Il nous fait aimer Gardanne

Au nom de tous les siens Energies 434 - Bruno Colombari

Publié le

Quelques jours avant la commémoration du centenaire du génocide arménien, Charles Doloyan, dit Gago, raconte le parcours de sa famille de l’Anatolie à Gardanne en passant par Alep.

La photo date du tout début des années 30. avant 1932 en tout cas, puisque l’oncle de charles allait disparaître dans la tragique explosion des autoclaves de l’usine d’alumine cette année-là. L’arrière-plan n’est qu’un décor dans la boutique d’un photographe arménien de Biver. Voilà les sept survivants de la famille Doloyan, décimée par le génocide de 1915. Ceux là ont été sauvés grâce à un oncle qui avait fui une première vague de massacres en 1895 et s’était installé en Californie.

Après avoir fui la région de Karpout, ils se retrouvent en 1921 dans un camp d’Alep, en Syrie. En août 1925, via Beyrouth, les voilà embarqués en Méditerranée, direction Marseille et le sinistre camp Oddo. « La France avait besoin de main d’oeuvre qualifiée. Quand mon père est arrivé, il a travaillé cinq ans à la mine, à Biver, avant d’être embauché à Pechiney. Il a écrit à ma mère, qu’il ne connaissait pas, pour la faire venir en France. »

Gago (diminutif de Garabet) est né à Gardanne en 1936, dans une maison de l’actuelle rue Jean-Moulin où vivaient cinq autres familles. « Dès le début, il y avait des associations communautaires pour transmettre la culture, les valeurs et surtout la langue. Comme beaucoup d’Arméniens avaient perdu leur famille, c’est la communauté qui en tenait lieu.

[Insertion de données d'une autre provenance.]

(** A table that is used at least once in every number of rounds that are kept is never lost: whatever
    else is cached, and whatever the bounded cache evicts, the cache still has it, at the
    same place. *)
Theorem active_entry_kept rounds g k l idle :
  gcache_ok g -> k <> zeroKey -> entry_at g k l (round g - idle) ->
  Forall (Forall (harmless k)) rounds -> active (KeepRounds (options g)) k idle rounds ->
  exists g', run_rounds rounds g = Val g' /\ roundCache g' !! k = Some l /\
    forall refresh, total refresh -> exists g'' x, Get refresh k g' = Val (g'', Some x).
Proof.
  intros Hok Hk He Hr. revert g idle Hok He.
  induction Hr as [|as_ rounds Has _ IH]; intros g idle Hok He Hact; cbn [run_rounds active] in *.
  - exists g. split; [done|]. split; [by apply He|]. intros refresh Ht. pose proof (Get_spec refresh k g Ht Hok) as Hget.
    destruct (place g k) as [l'|] eqn:Ep; [destruct Hget as (x & c & h & -> & _); by eauto|]. exfalso.
    unfold place in Ep. destruct (decide (k = zeroKey)); [done|]. destruct He as [He _]. by destruct (contents _ !! k); [|congruence].
  - destruct Hact as [Hidle Hact]. unfold run_round.
    assert (gcache_ok (NextRound g) /\ entry_at (NextRound g) k l (round g - idle)) as [Hok1 He1]
      by (split; [by destruct Hok as [H1 H2 H3 H4 H5]|done]).
    destruct (accesses_kept as_ (NextRound g) k l _ Has Hk Hok1 He1) as (g1 & -> & Hok2 & Hr2 & Ho2 & He2).
    set (idle' := if existsb (uses k) as_ then 0 else idle + 1) in *.
    assert (entry_at g1 k l (round g1 - idle')) as He3.
    { rewrite Hr2. unfold idle'. cbn [round NextRound] in *. destruct (existsb (uses k) as_).
      - by replace (round g + 1 - 0) with (round g + 1) by lia.
      - by replace (round g + 1 - (idle + 1)) with (round g - idle) by lia. }
    assert (options g1 = options g) as Ho by by rewrite Ho2.
    destruct (Cleanup_kept g1 k l (round g1 - idle') Hok2 He3) as [Hok4 He4]; [rewrite Ho; lia|].
    apply (IH (Cleanup g1) idle' Hok4); [exact He4|]. cbn [options Cleanup]. by rewrite Ho.
Qed.

End gcache.
(** *** A bounded cache of one entry *)

#[export] Instance one_LRU : LRU Z := {|
  lru := gmap Z nat;
  lru_new _ := ∅;
  contents c := c;
  lru_add k l _ := {[ k := l ]};
  lru_get _ c := c;
  lru_remove k c := delete k c;
  lru_resize _ c := c
|}.

#[export] Instance one_LRU_laws : LRULaws Z.
Proof.
  split; cbn; try done. intros k l c. apply map_singleton_subseteq_l. apply lookup_insert_eq.
Qed.

Definition demo_cache : GCache (V := Z) := NewGCache (MkGCacheOptions 1 1).

Definition demo_cached : GCache (V := Z) :=
  MkGCache (MkGCacheOptions 1 1) {[ 7 := 0%nat ]} ({[ 7 := 0%nat ]} : lru) 0 {[ 0%nat := MkEntry 100 0 ]} 1.

Lemma demo_cached_ok : gcache_ok demo_cached.
Proof.
  pose proof (ok_Cache (fun x => x) demo_cache 7 (MkEntry 100 0) [] {[ 7 := 0%nat ]} (NewGCache_ok _)) as H.
  exact (H (add_evicts 7 0%nat (∅ : lru))).
Qed.

Lemma active_entry_kept_witness :
  exists g', run_rounds 0 (fun x => x) [[ACache Val 9 200]; [AGet Val 7]; []] demo_cached = Val g' /\ roundCache g' !! 7 = Some 0%nat /\
    exists g'' x, Get 0 Val 7 g' = Val (g'', Some x).
Proof.
  destruct (active_entry_kept 0 (fun x => x) [[ACache Val 9 200]; [AGet Val 7]; []] demo_cached 7 0 0) as (g' & E & Hr & Hget).
  - apply demo_cached_ok.
  - done.
  - by split.
  - assert (total (V := Z) Val) by (intros x; by exists x). repeat constructor; done.
  - vm_compute. by split_and!.
  - exists g'. split; [exact E|]. split; [exact Hr|]. apply Hget. intros x. by exists x.
Defined.

End GCache.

Mais les parents voulaient avant tout s’intégrer, ne pas faire d’histoire, ne pas revendiquer. »

Les enfants étaient apatrides jusqu’à leur majorité, où ils devenaient français. Les adultes, eux, devaient faire une demande de naturalisation. « C’est à partir des années soixante qu’il y a eu une prise de conscience en France par rapport au génocide et au négationnisme du gouvernement turc. » Le tremblement de terre qui ravage l’Arménie le 7 décembre 1988 entraîne un élan de solidarité sans précédent.

L’Amicale des Arméniens de Gardanne, créée dans les années 1970 par Gisèle Boghoian, se mobilise et collecte des médicaments, des vêtements. « Depuis, on continue notre action humanitaire, on finance avec les dons de la communauté des adductions d’eau dans les villages, du matériel pour les écoles, des salles de sport, et on va là-bas pour constater que l’aide arrive bien. »

Gago a pris la présidence de l’association en 1993. Et douze ans plus tard, un khatchkar, une croix de pierre sculptée en Arménie, est installé au square Deleuil. « On y voit les symboles arméniens, le mont Ararat, la grenade, le raisin. » C’est là que sera commémoré le centième anniversaire du génocide, le vendredi 24 avril à 10h.